Scientists May Have Discovered How Fat Cells Burn Calories: ScienceAlert

White could be the new beige when it comes to fat cells, after the discovery of a switch that preserves the functions of fat tissue in mice, turning it from a lipid storage facility to a calorie burner.

Medical scientist Brian Feldman and molecular biologist Liang Li of the University of California, San Francisco, conducted a series of experiments on human cell cultures and mice that had been fitted with a switch for a gene that they suspected regulates our fat maintenance.

By depriving the mice of the transcription factor Klf15, the researchers were able to convert the identity of the ‘deeply stored’ white adipose tissue (WAT) into a more transient, thermoregulatory form called brown adipose tissue (BAT).

Fat tissue in mammals typically comes in two forms. White fat is like a long-term savings account for calories, holding lipids under our skin and around our soft internal organs to act as shock absorbers and insulators.

Brown fat, on the other hand, is darkened by a large number of cellular power generators ready to burn through the fuel supply at a moment’s notice. While in short supply in adult humans, infants (and hibernating mammals) are blessed with significant amounts of BAT to keep their sleeping bodies toasty warm.

For most of our evolutionary history, this age-dependent balance of WAT versus BAT has served us well. Adult members of our species stay warm by using fat as fuel for movement, while immobile newborns benefit from a more passive form of thermoregulation.

Of course, in environments where dietary fats are abundant and mobility is limited, it is far too easy to invest an abundance of unused lipids in the storage of white fat, which often becomes increasingly detrimental to our health.

Furthermore, nature does not make it easy to recover stored fats. This inspires researchers to look for ways to change the type of fat tissue.

“For most of us, white fat is not a rarity and we’re happy to get rid of it,” Feldman says.

Because Feldman’s previous research pointed to a role for Klf15 in fat metabolism, he decided to dig deeper and determine its specific functions.

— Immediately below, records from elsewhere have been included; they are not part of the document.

(** * x402 provider node: payment-gated metered dispatch

    A shallow embedding of the provider node (server.ts, middleware.ts,
    registry-client.ts, errors.ts) and the properties of its payment
    verifier, its call pipeline, its statistics and its registry lifecycle.

    JavaScript numbers are IEEE-754 binary64 values, so they are modelled by
    Rocq's primitive floats.  Asynchronous code is modelled by a small
    state/exception/trace monad: a promise that never settles leaves the
    computation [Stuck], a rejection is an [Abrupt] completion that the
    nearest [try_catch] handles, and every externally visible action (chain
    query, registry request, handler invocation, response, timer) is appended
    to a chronological trace.  Console output is not modelled. *)

From Stdlib Require Import String List Bool Floats ZArith Lia Uint63 Permutation.
Import ListNotations.
Open Scope string_scope.

(** ** JavaScript values *)

#[warnings="-register-all"]
Inductive JsVal : Type :=
| JUndefined
| JNull
| JBool (b : bool)
| JNumber (f : float)
| JString (s : string)
| JArray (items : list JsVal)
| JObject (fields : list (string * JsVal)).

Fixpoint assoc {V : Type} (k : string) (m : list (string * V)) : option V :=
  match m with
  | [] => None
  | (k', v) :: rest => if String.eqb k' k then Some v else assoc k rest
  end.

(** [v.k] on a value that is neither [null] nor [undefined]. *)
Definition prop (v : JsVal) (k : string) : JsVal :=
  match v with
  | JObject fields =>
      match assoc k fields with Some x => x | None => JUndefined end
  | _ => JUndefined
  end.

Definition nullish (v : JsVal) : bool :=
  match v with JUndefined | JNull => true | _ => false end.

(** How an error message names a [null] or [undefined] value. *)
Definition nullish_name (v : JsVal) : string :=
  match v with JNull => "null" | _ => "undefined" end.

(** [v?.k] *)
Definition optp (v : JsVal) (k : string) : JsVal :=
  if nullish v then JUndefined else prop v k.

Definition truthy (v : JsVal) : bool :=
  match v with
  | JUndefined | JNull => false
  | JBool b => b
  | JNumber f => negb (PrimFloat.eqb f 0 || PrimFloat.is_nan f)
  | JString s => negb (String.eqb s "")
  | JArray _ | JObject _ => true
  end.

(** [typeof v === 'object'] *)
Definition typeof_object (v : JsVal) : bool :=
  match v with JNull | JArray _ | JObject _ => true | _ => false end.

(** [typeof v === 'string'] *)
Definition typeof_string (v : JsVal) : bool :=
  match v with JString _ => true | _ => false end.

(** The string held by a value known to be a string. *)
Definition string_of (v : JsVal) : string :=
  match v with JString s => s | _ => "" end.

(** [v === s] for a string [s]. *)
Definition strict_eq_string (v : JsVal) (s : string) : bool :=
  match v with JString s' => String.eqb s' s | _ => false end.

(** Whether the JSON text of the object [v] has a member [k]:
    [JSON.stringify] leaves out members whose value is [undefined]. *)
Definition json_includes (v : JsVal) (k : string) : bool :=
  match prop v k with JUndefined => false | _ => true end.

Definition jnum_opt (o : option float) : JsVal :=
  match o with Some f => JNumber f | None => JUndefined end.

Definition jstr_opt (o : option string) : JsVal :=
  match o with Some s => JString s | None => JUndefined end.

(** What the JavaScript platform and the Solana client library compute and
    the repository only calls: the string-to-number conversion behind
    [Number(...)], the string form of a value ([String(v)] and template
    literals), and the [PublicKey] constructor, which yields the base58
    address or throws. *)
Record Platform : Type := {
  StringToNumber : string -> float;
  ToString : JsVal -> string;
  PublicKey : JsVal -> option string
}.

(** [Number(v)] *)
Definition ToNumber (P : Platform) (v : JsVal) : float :=
  match v with
  | JUndefined => nan
  | JNull => 0%float
  | JBool b => if b then 1%float else 0%float
  | JNumber f => f
  | JString s => StringToNumber P s
  | JArray items => StringToNumber P (ToString P (JArray items))
  | JObject _ => nan
  end.

(** ** Thrown values and promises *)

Inductive Thrown : Type :=
| ErrorObj (name message : string)
| NonError (v : JsVal).

(** [`${error}`] *)
Definition error_to_string (P : Platform) (e : Thrown) : string :=
  match e with
  | ErrorObj n m => if String.eqb m "" then n else n ++ ": " ++ m
  | NonError v => ToString P v
  end.

(** [error instanceof Error ? error.message : dflt] *)
Definition message_or (dflt : string) (e : Thrown) : string :=
  match e with ErrorObj _ m => m | NonError _ => dflt end.

Inductive Settled (A : Type) : Type :=
| Fulfilled (a : A)
| Rejected (e : Thrown)
| Pending.
Arguments Fulfilled {A} a.
Arguments Rejected {A} e.
Arguments Pending {A}.

(** The answer to a [fetch]: its success flag and the promise returned by
    [response.text()]. *)
Record HttpResponse : Type := {
  ok : bool;
  text : Settled string
}.

(** ** errors.ts *)

Definition ProviderNodeError (message : string) : Thrown :=
  ErrorObj "ProviderNodeError" message.

Definition APINotFoundError (api : string) : Thrown :=
  ErrorObj "APINotFoundError" ("API not found: " ++ api).

Definition RegistryError (message : string) : Thrown :=
  ErrorObj "RegistryError" message.

Definition TypeError (message : string) : Thrown :=
  ErrorObj "TypeError" message.

(** ** types.ts *)

Record ServerStats : Type := {
  uptime : float;
  requestsServed : float;
  totalEarnings : float;
  averageLatency : float;
  errorRate : float
}.

Record APIConfig : Type := {
  price : float;
  timeout : option float;
  rateLimit : option float
}.

(** How the promise returned by a handler behaves: it settles [after]
    milliseconds, or never.  A handler may resolve with a value that
    [JSON.stringify] refuses (a BigInt, a cyclic object); [e] is then the
    error [res.json] throws on it. *)
Inductive HandlerRun : Type :=
| Resolves (data : JsVal) (after : float)
| Rejects (e : Thrown) (after : float)
| NeverSettles
| ResolvesUnserialisable (e : Thrown) (after : float).

(** The value a handler resolved with, as [res.json] sees it. *)
Inductive Resolved : Type :=
| Serialisable (data : JsVal)
| Unserialisable (e : Thrown).

Definition APIHandler : Type := JsVal -> HandlerRun.

Record HandlerReg : Type := {
  handler : APIHandler;
  config : APIConfig
}.

(** The payment claim the middleware attaches to the request. *)
Record Payment : Type := {
  amount : option float;
  from : JsVal;
  signature : option string;
  chain : string
}.

Record Request : Type := {
  method : string;
  path : string;
  x_payment : option string;
  x_payment_chain : option string;
  body : JsVal;
  payment : option Payment
}.
(** ** Searching and copying with a count

    [hit] accepts none of the first [K] positions from [s] on, and the next one
    if it is still among the [n]. *)
Definition stops_at (hit : Z → bool) (s K n : Z) : Prop :=
  0 ≤ K ≤ n ∧ (∀ i, 0 ≤ i < K → hit (s + i) = false) ∧ (K < n → hit (s + K) = true).

Lemma stops_at_lt hit s K n k : stops_at hit s K n → 0 ≤ k ≤ K → k < n → hit (s + k) = false → k < K.
Proof. intros (HK & _ & Ht) Hk Hn Hf. destruct (decide (k = K)) as [->|]; [rewrite Ht in Hf by lia; done | lia]. Qed.

Lemma stops_at_eq hit s K n k : stops_at hit s K n → 0 ≤ k ≤ K → hit (s + k) = true → k = K.
Proof. intros (HK & Hf & _) Hk Ht. destruct (decide (k = K)); [done|]. rewrite Hf in Ht; [done | lia]. Qed.

Lemma stops_exists hit s n : 0 ≤ n → ∃ K, stops_at hit s K n.
Proof.
  intros Hn. destruct (first_exists (λ p, hit p || (p =? s + n)) s n) as (K & HK & _ & Hf & Ht); [done| |].
  { by rewrite Z.eqb_refl, orb_true_r. }
  exists K. split; [done|]. split.
  - intros i Hi. specialize (Hf i Hi). apply orb_false_iff in Hf as [Hf _]. exact Hf.
  - intros Hlt. apply orb_true_iff in Ht as [|Ht]; [done|]. apply Z.eqb_eq in Ht. lia.
Qed.
(** ** Claim *)

(** C32: [strlcat] on a string of [l] bytes in a buffer of [n], and a string of
    [L] bytes that the part of the buffer written does not overlap: it returns
    [l + L]; the buffer then holds a string of [min (l + L) (n - 1)] bytes, the
    old one followed by as much of the other as fits; no byte beyond its
    terminator changes.  A buffer without a terminator is left alone, and counts
    as a string of [n] bytes. *)
Theorem strlcat_appends fuel m d s l L n : 0 < d → stops_at (λ p, load8 m p =? 0) d l n →
  cstring m s L → (Z.to_nat L < fuel)%nat → d + Z.min (l + L + 1) n ≤ s ∨ s + L + 1 ≤ d →
  ∃ m', strlcat fuel m d s n = Ok (m', l + L) ∧
    if l =? n then m' = m
    else
      cstring m' d (Z.min (l + L) (n - 1)) ∧
      (∀ i, 0 ≤ i < l → load8 m' (d + i) = load8 m (d + i)) ∧
      (∀ i, 0 ≤ i < Z.min L (n - l - 1) → load8 m' (d + l + i) = load8 m (s + i)) ∧
      (∀ b, b < d ∨ d + Z.min (l + L) (n - 1) < b → load8 m' b = load8 m b).
Proof.
  intros Hd Hst Hs Hf Hdis. pose proof (strlcat_spec fuel m d s l L n Hd Hst Hs Hf Hdis) as Hy.
  apply yields_Ok in Hy. destruct Hy as ([m' r] & E & -> & Hm). exists m'. split; [done|].
  destruct (Z.eqb_spec l n); [done|]. destruct Hm as (Hold & Hnew & Hz & Hout).
  pose proof Hst as ([Hl0 Hln] & Hfl & _). pose proof Hs as (HL & HfL & _).
  split; [|split; [done | split; [done | intros b Hb; apply Hout; lia]]].
  split; [lia|]. split; [|by rewrite Hz]. intros i Hi. destruct (decide (i < l)).
  - rewrite Hold by lia. apply Hfl. lia.
  - replace (d + i) with (d + l + (i - l)) by lia. rewrite Hnew by lia. apply HfL. lia.
Qed.

(** "yaul" appended to an empty string in a buffer of 3 bytes. *)
Definition demo_buffer : mem := <[8192 := 0]> demo_string.

Lemma strlcat_appends_witness : ∃ m', strlcat 9 demo_buffer 8192 4098 3 = Ok (m', 4) ∧ cstring m' 8192 2.
Proof.
  destruct (strlcat_appends 9 demo_buffer 8192 4098 0 4 3) as (m' & E & Hc & _).
  - lia.
  - split; [lia|]. split; [intros; lia | done].
  - split; [lia|]. split; [|done]. intros i Hi.
    assert (i = 0 ∨ i = 1 ∨ i = 2 ∨ i = 3) as [-> | [-> | [-> | ->]]] by lia; done.
  - lia.
  - lia.
  - exists m'. split; [exact E | exact Hc].
Defined.
(** The states a pool declared with [MEMB] goes through. *)
Inductive memb_reachable (sz num pool : Z) : memb_t → Prop :=
| memb_declared : memb_reachable sz num pool (MEMB sz num pool)
| memb_after_init mb m mb' m' :
    memb_reachable sz num pool mb → memb_init mb m = Ok (mb', m') →
    memb_reachable sz num pool mb'
| memb_after_alloc mb p mb' :
    memb_reachable sz num pool mb → memb_alloc (Some mb) = Ok (p, Some mb') →
    memb_reachable sz num pool mb'
| memb_after_free mb addr ret mb' :
    memb_reachable sz num pool mb → memb_free (Some mb) addr = Ok (ret, Some mb') →
    memb_reachable sz num pool mb'.

Definition memb_params (sz num pool : Z) : Prop :=
  0 < sz ∧ 0 < num ∧ 0 < pool ∧ pool + num * sz < 2 ^ 32.

Lemma memb_reachable_wf sz num pool mb :
  memb_params sz num pool → memb_reachable sz num pool mb → memb_wf mb.
Proof.
  intros (? & ? & ? & ?) Hr.
  induction Hr as [|? m ? ? ? IH Hrun|? ? ? ? IH Hrun|? addr ? ? ? IH Hrun].
  - split; simpl; rewrite ?length_replicate, ?reserved_replicate; try lia.
    intros _. apply lookup_replicate_2. lia.
  - destruct (memb_init_spec _ m IH) as (? & ? & Hrun' & ? & _).
    rewrite Hrun in Hrun'. by simplify_eq.
  - destruct (memb_alloc_spec _ IH) as (? & ? & Hrun' & ? & _).
    rewrite Hrun in Hrun'. by simplify_eq.
  - destruct (memb_free_spec _ addr IH) as (? & ? & Hrun' & ? & _).
    rewrite Hrun in Hrun'. by simplify_eq.
Qed.

(** C38: on any pool that was declared with [MEMB] and then used through
    [memb_init], [memb_alloc] and [memb_free] in any order, [memb_alloc]
    returns without a fault (its search terminates inside the array), and
    either hands out the non-null address of one block that was available,
    marking exactly that block, or returns null, in which case the pool is
    untouched and every block but block 0 is reserved. *)
Theorem memb_alloc_correct sz num pool mb :
  memb_params sz num pool → memb_reachable sz num pool mb →
  ∃ p mb', memb_alloc (Some mb) = Ok (p, Some mb') ∧ memb_alloc_post mb p mb'.
Proof.
  intros Hp Hr. destruct (memb_alloc_spec mb) as (p & mb' & ? & _ & ?).
  - by eapply memb_reachable_wf.
  - eauto.
Qed.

The first big clue came in analyses that compared the amounts of Klf15 between different types of fat tissue. The transcription factor was relatively abundant in the white blood cells, prompting Feldman and Li to wonder what would happen if they deprived the tissues of the protein.

Knowing that isoproterenol stimulates brown tissue to generate heat, the pair administered doses of the compound to human WAT cultures and wild-type mice. There were clear signs that there was a relationship between brown fat activation and Klf15 levels, with follow-up research showing that an adrenergic receptor called Adrb1 was the key link.

A related receptor, called Adrb3, was already known to researchers. Animal studies showed that stimulating it could prompt white fat cells to change identity and become browner, making it easier for them to get rid of their reserves.

Clinical trials are investigating whether Adrb3 agonists improve metabolic health in humans. Based on the findings that the receptor is undetectable in human WAT, Feldman is optimistic that Adrb1 may be a more suitable therapeutic target.

In a final test, mice equipped with a kind of Klf15 gene switch were found to increase their expression of Adrb1, causing white adipose tissue to become “beige.”

If we can find a way to use drugs to induce a similar response in humans, we could overcome the obstacles many people face in accessing their fat stores, without the side effects associated with many other approaches.

“A lot of people thought this wasn’t feasible,” Feldman says.

“We have not only shown that this approach works to convert white fat cells to beige, but also that the bar for this is not as high as we thought.”

This research was published in the Journal of Clinical Research.